I say "I think" because I couldn't hear the dialogue for the first 10 or so minutes of the movie, either because the sound was simply so poor or because there was music drowning it out altogether. Yes, lame metal music by "Firstryke" just played and played and played while people talked about something. You know, it doesn't even matter that I heard nothing, because what I did hear made virtually no sense at all. The writing and direction in this flick were the absolute worst I've ever seen in any movie. Ever. Evvvvaaaaaaaaar. There were jump cuts, characters inexplicably winding up in entirely different locations from one scene to the next...long, lingering shots that went far beyond long and lingering...I can't describe accurately how bad it was. It's far beyond my feeble grasp on language to do so. Take this shot, for example:

It's one of the "I'm 'in high school' but I look like a 40-year-old crack whore" characters in the shower. This shot, with a little zoom in and a little zoom out and a little shitty synthesizer noise, goes on for well over a minute. I timed it. I want you to stare at that picture while saying "beep beep beep" over and over for a minute and ten seconds, so you can feel my pain. A minute is alot longer than you'd think. A minute is a very long time in hell, indeed.

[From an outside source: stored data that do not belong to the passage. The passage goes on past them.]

(* ===== verification/Sso.v ===== *)
(** * Browser single sign-on (api/handlers/sso_handler.go)

    The authorization code flow with an external provider: a random state is remembered, the
    browser is sent to the provider, comes back with a code, and the code is exchanged for an
    identity token that the broker validates.  A portal or desktop login then goes to a
    provisioned client user of [ScimStore], any other to an administrator of [AuthStore].

    A call has the environments of the services it calls, the clock, the random bytes of a
    state ([None]: the source fails), and what a POST to the token endpoint answers.  A URL
    with a query is the pair of the URL and the parameters set in it; [url_ok] tells whether
    [url.Parse] takes a redirect target.  [getenv] is the process environment. *)

From S2P Require Import Prelude GoStrings GoTime Encoding JsonValue Sql Jwt AuthStore ScimStore Broker.
From Stdlib Require Import Ascii.
#[local] Open Scope string_scope.
#[local] Open Scope nat_scope.
#[local] Open Scope list_scope.

Module Sso.
Import GoStrings JsonValue.
Import Broker.Broker.
Import (notations) AuthStore.AuthStore.

Record pendingAuth := mkPending {
  pa_IdPID : string;
  RedirectURI : string;
  CallbackURI : string;
  Audience : string;
  pa_CreatedAt : Z;
}.

(** The parts of a request the handlers read; an absent query value or header is empty. *)
Record request := mkRequest {
  q_audience : string;
  q_origin : string;
  h_origin : string;
  h_forwarded_host : string;
  h_forwarded_proto : string;
  host : string;
  is_tls : bool;
  client_ip : string;
  user_agent : string;
}.

(** The answer of a token endpoint: none, a status other than 200, or the [id_token] of the
    body, [None] when it does not decode. *)
Inductive posted := PostErr | PostStatus (code : Z) | PostBody (id_token : option string).
Record senv := mkSEnv {
  s_clk : nat → Z;
  s_random : option bytes;
  s_post : string → list (string * string) → option (string * string) → posted;
  s_broker : env;
  s_auth : AuthStore.AuthStore.env;
  s_scim : ScimStore.ScimStore.env;
}.

(** The handler's states and the services behind it. *)
Record world := mkWorld {
  pending_ : gmap string pendingAuth;
  w_broker : Broker;
  w_auth : AuthStore.AuthStore.DB;
  w_scim : option (ScimStore.ScimStore.DB);
}.
Definition with_pending (w : world) m := mkWorld m (w_broker w) (w_auth w) (w_scim w).
Definition with_broker (w : world) b := mkWorld (pending_ w) b (w_auth w) (w_scim w).
Definition with_auth (w : world) db := mkWorld (pending_ w) (w_broker w) db (w_scim w).
Definition with_scim (w : world) db := mkWorld (pending_ w) (w_broker w) (w_auth w) (Some db).

Inductive sso_reply :=
| SErr (status : Z) (msg : string)
| SAuthErr (err : AuthStore.AuthStore.auth_error)      (** 403 with the text of the error *)
| SSuspended (source reason : string)                   (** 403 with the status of the account *)
| SAuthorize (endpoint : string) (params : list (string * string)) (state : string)
| SRedirect (uri code state : string)
| SPortal (token : string) (expires : Z) (user : ScimStore.ScimStore.SCIMUser)
| STokens (r : AuthStore.AuthStore.LoginResult)
| SProviders (l : list (string * string * string)).

(** ** URLs *)

(** [strings.Replace(s, old, new, 1)] for a nonempty [old]. *)
Fixpoint replace_first (s old new : string) : string :=
  if HasPrefix s old then new +:+ TrimPrefix s old
  else match s with EmptyString => EmptyString | String c s => String c (replace_first s old new) end.

Definition resolveAuthzEndpoint (idp : IdPConfig) : string :=
  if bool_decide (TokenEndpoint idp = "") then IssuerURL idp +:+ "/v1/authorize"
  else replace_first (TokenEndpoint idp) "/token" "/authorize".
Definition resolveTokenEndpoint (idp : IdPConfig) : string :=
  if bool_decide (TokenEndpoint idp = "") then IssuerURL idp +:+ "/v1/token" else TokenEndpoint idp.

Definition scheme (r : request) : string :=
  if bool_decide (h_forwarded_proto r = "") then (if is_tls r then "https" else "http") else h_forwarded_proto r.
Definition or_else (a b : string) : string := if bool_decide (a = "") then b else a.

Section Handler.
Context (getenv : string → string) (url_ok : string → bool).
Context (number_text : Z → positive → string) `{OidcJwt} `{Jwt.JwtLib} (jwtSecret : bytes).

The writing is second to the directing in general crappiness only because the characters manage to speak in complete sentences. The same sentences, over and over and over, but complete sentences, at least. If I had to hear "You scared the shit outta me!" when nothing had happened one more time...pow! Zoom! To the fucking moon with this dvd, off the end of my foot! Here are some choice names for the boys used repeatedly throughout the movie: queer, queerbait, faggot, homo. And for the ladies: bitch, whore, wench. I don't even know the character names.

Judging from the beginning, I thought the movie was going to try to rip off Halloween alot more than it actually did. Check out this shot:

Remind you of anything? Laurie, Annie, and Lynda (Jamie Lee Curtis, Nancy Loomis, PJ Soles) walking home, having some 'girl talk' maybe? And the one in the middle there is the 'nerdy' one...her girlfriends are gonna set her up with a guy, despite her protests! Yeah, just like the whole Ben Tramer bit in Halloween. Had it continued the blatant rip-offs and been a 5th-rate Halloween, The Last Slumber Party would've been a much better movie then what it actually is.

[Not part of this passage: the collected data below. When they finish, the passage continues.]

(* ===== verification/EnrolSecrets.v ===== *)
(** * Device enrolment secrets and the device certificate authority

    [src/internal/db/enrol_secret_store.go], [src/internal/api/handlers/enrol_handler.go] and
    [src/internal/security/stepca_device.go].  An administrator generates a secret of the
    organization; an agent that presents it, without other credentials, is given a one-time
    token of the certificate authority, and the secret is spent.  The store keeps the SHA-256
    of each secret in a table whose organization and hash are unique.  The handlers are
    programs of database statements ([Interleave]), so that requests race as they do on the
    server.

    Arguments: [uuid] is the database's reading of a UUID, its canonical text, or [None] for a
    text that is not one, on which the statement fails; the HTTP answers of the authority, its
    key format ([jose]), the signature of a token and the parsing of PEM and X.509. *)

From S2P Require Import Prelude GoStrings GoTime Encoding JsonValue Sql Sha256 Interleave DeviceCa.
#[local] Open Scope string_scope.
#[local] Open Scope nat_scope.
#[local] Open Scope list_scope.

Module EnrolSecrets.
Import GoStrings GoTime JsonValue Sql Interleave.

(** ** The table *)

Record secret_row := mkSecretRow {
  s_org : string;
  s_hash : string;
  s_label : string;
  s_prefix : string;
  s_status : string;
  s_created_by : option string;
  s_created_at : Z;
  s_last_used_at : option Z;
  s_revoked_at : option Z;
  s_consumed_at : option Z;
}.
Record DB := mkDB { secrets : gmap string secret_row; organizations : gset string; users : gset string }.
Definition with_secrets (d : DB) m := mkDB m (organizations d) (users d).

Definition s_key (r : secret_row) : string * string := (s_org r, s_hash r).
Definition is_active (r : secret_row) : bool := bool_decide (s_status r = "active").

(** One request: the outcome of its statements and the times they see, the random bytes and
    the id of a new row. *)
Record env := mkEnv {
  ok : nat → bool;
  now : nat → Z;
  random : option bytes;
  new_id : string;
  e_ro : range_order;
}.

Record EnrolSecret := mkSecret {
  ID : string;
  OrgID : string;
  Label : string;
  Prefix : string;
  Status : string;
  CreatedAt : Z;
  LastUsedAt : option Z;
  ConsumedAt : option Z;
}.

Definition hashEnrolSecret (s : string) : string := Hex.encode (Sha256.sha256 (of_string (TrimSpace s))).

Section Store.
Context (uuid : string → option string).

(** *** Generate *)

Definition secret_text (raw : bytes) : string := "apx_" +:+ Base64.encode_raw true raw.
Definition prefix_of (secret : string) : string :=
  if 11 <? String.length secret then String.substring 0 11 secret +:+ "…" else secret.

(** [INSERT ... RETURNING id, created_at]: the columns, the foreign keys, the unique pair. *)
Definition insert_secret (e : env) (org hash label prefix createdBy : string) (d : DB) : DB * option (string * Z) :=
  let by_ := if bool_decide (TrimSpace createdBy = "") then Some None else Some <$> uuid createdBy in
  match uuid org, by_ with
  | Some o, Some creator =>
      let row := mkSecretRow o hash label prefix "active" creator (now e 0) None None None in
      if ok e 0 && bool_decide (o ∈ organizations d) && fits 100 label && fits 16 prefix
         && match creator with Some u => bool_decide (u ∈ users d) | None => true end
         && bool_decide (secrets d !! new_id e = None)
         && negb (existsb (λ kv, bool_decide (s_key (snd kv) = (o, hash))) (map_to_list (secrets d)))
      then (with_secrets d (<[new_id e := row]> (secrets d)), Some (new_id e, now e 0))
      else (d, None)
  | _, _ => (d, None)
  end.

Definition Generate (e : env) (orgID label createdBy : string) : prog DB (option (string * EnrolSecret)) :=
  if bool_decide (TrimSpace orgID = "") then Ret None
  else
    match random e with
    | None => Ret None
    | Some raw =>
        let secret := secret_text raw in
        let label := if bool_decide (TrimSpace label = "") then "Device enrolment" else label in
        let prefix := prefix_of secret in
        bind (stmt (insert_secret e orgID (hashEnrolSecret secret) label prefix createdBy)) (λ r,
          Ret (r ≫= λ '(id, created), Some (secret, mkSecret id orgID label prefix "active" created None None)))
    end.

(** *** Validate *)

(** [WHERE org_id = $1 AND secret_hash = $2 AND status = 'active' LIMIT 1]; [None] is a
    failure. *)
Definition find_active (e : env) (orgID hash : string) (d : DB) : option (option string) :=
  match uuid orgID with
  | Some o =>
      if ok e 0
      then Some (fst <$> head (select (e_ro e) (λ _ r, bool_decide (s_key r = (o, hash)) && is_active r) (secrets d)))
      else None
  | None => None
  end.

Definition consumed (t : Z) (r : secret_row) : secret_row :=
  mkSecretRow (s_org r) (s_hash r) (s_label r) (s_prefix r) "consumed" (s_created_by r) (s_created_at r) (Some t)
    (s_revoked_at r) (Some t).
(** [UPDATE ... WHERE id = $1 AND status = 'active']: whether a row was affected. *)
Definition consume_row (e : env) (id : string) (d : DB) : DB * option bool :=
  if ok e 1
  then
    match secrets d !! id with
    | Some r => if is_active r then (with_secrets d (<[id := consumed (now e 1) r]> (secrets d)), Some true) else (d, Some false)
    | None => (d, Some false)
    end
  else (d, None).

Definition Validate (e : env) (orgID plaintext : string) : prog DB (option bool) :=
  if bool_decide (TrimSpace orgID = "") || bool_decide (TrimSpace plaintext = "") then Ret (Some false)
  else
    bind (query (find_active e orgID (hashEnrolSecret plaintext))) (λ r,
      match r with
      | None => Ret None
      | Some None => Ret (Some false)
      | Some (Some id) => stmt (consume_row e id)
      end).

(** *** List and Revoke *)

Definition List (e : env) (orgID : string) : prog DB (option (list EnrolSecret)) :=
  query (λ d,
    match uuid orgID with
    | Some o =>
        if ok e 0
        then Some ((λ '(id, r), mkSecret id (s_org r) (s_label r) (s_prefix r) (s_status r) (s_created_at r)
                                  (s_last_used_at r) (s_consumed_at r))
               <$> newest s_created_at (select (e_ro e) (λ _ r, bool_decide (s_org r = o)) (secrets d)))
        else None
    | None => None
    end).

Want to feel like you were there with me? Stare at this for a minute or two:

Yes, an action news flash that's just a poorly dubbed voiceover accompanying a lame graphic. It's actually one of the more exciting shots in the movie.

The killer, dressed in surgical scrubs, kills everyone the same way: by drawing a red line across their throats with a scalpel. Then he bugs out his eyes and holds the scalpel up to the camera for thirty seconds or so. Why, I don't know. But he does it...over...and over...and over...

You know, if I were me (wait, I am me) and I were reading this exact same review, I might think "Well, yeah, but I like bad movies- I'm gonna check this one out!". I might check it out, and later I would kick myself in the ass so hard I'd never see my Buster Browns again. I do like bad movies, of a type. Not this type. Please, readers, please...stay away from The Last Slumber Party. Stay as far away as possible. I really took one for the team by watching this. I suffered so you don't have to- that's how much I care. Take my word for it. Look- even Tom Selleck hates this movie!

See how unhappy he is, despite the bug-eyed killer? If Tom Selleck can't enjoy it, then how can we mere mortals expect to?

I feel a bit like this review is a jumbled mess- sort of all over the place and garbled. If you find it that way, too, then again, I say- how fitting. Because The Last Slumber Party is a big garbled mess that makes no fucking sense. I give it one quarter out of 10 stuck up middle fingers. You know why it didn't get a zero? Because at some point, one of the characters said "Who'd you think it was, Shelley Hack?" and any movie that name-drops Shelley Hack deserves one quarter of something. Otherwise, I hate you, The Last Slumber Party! F you and the dvd you rode in on!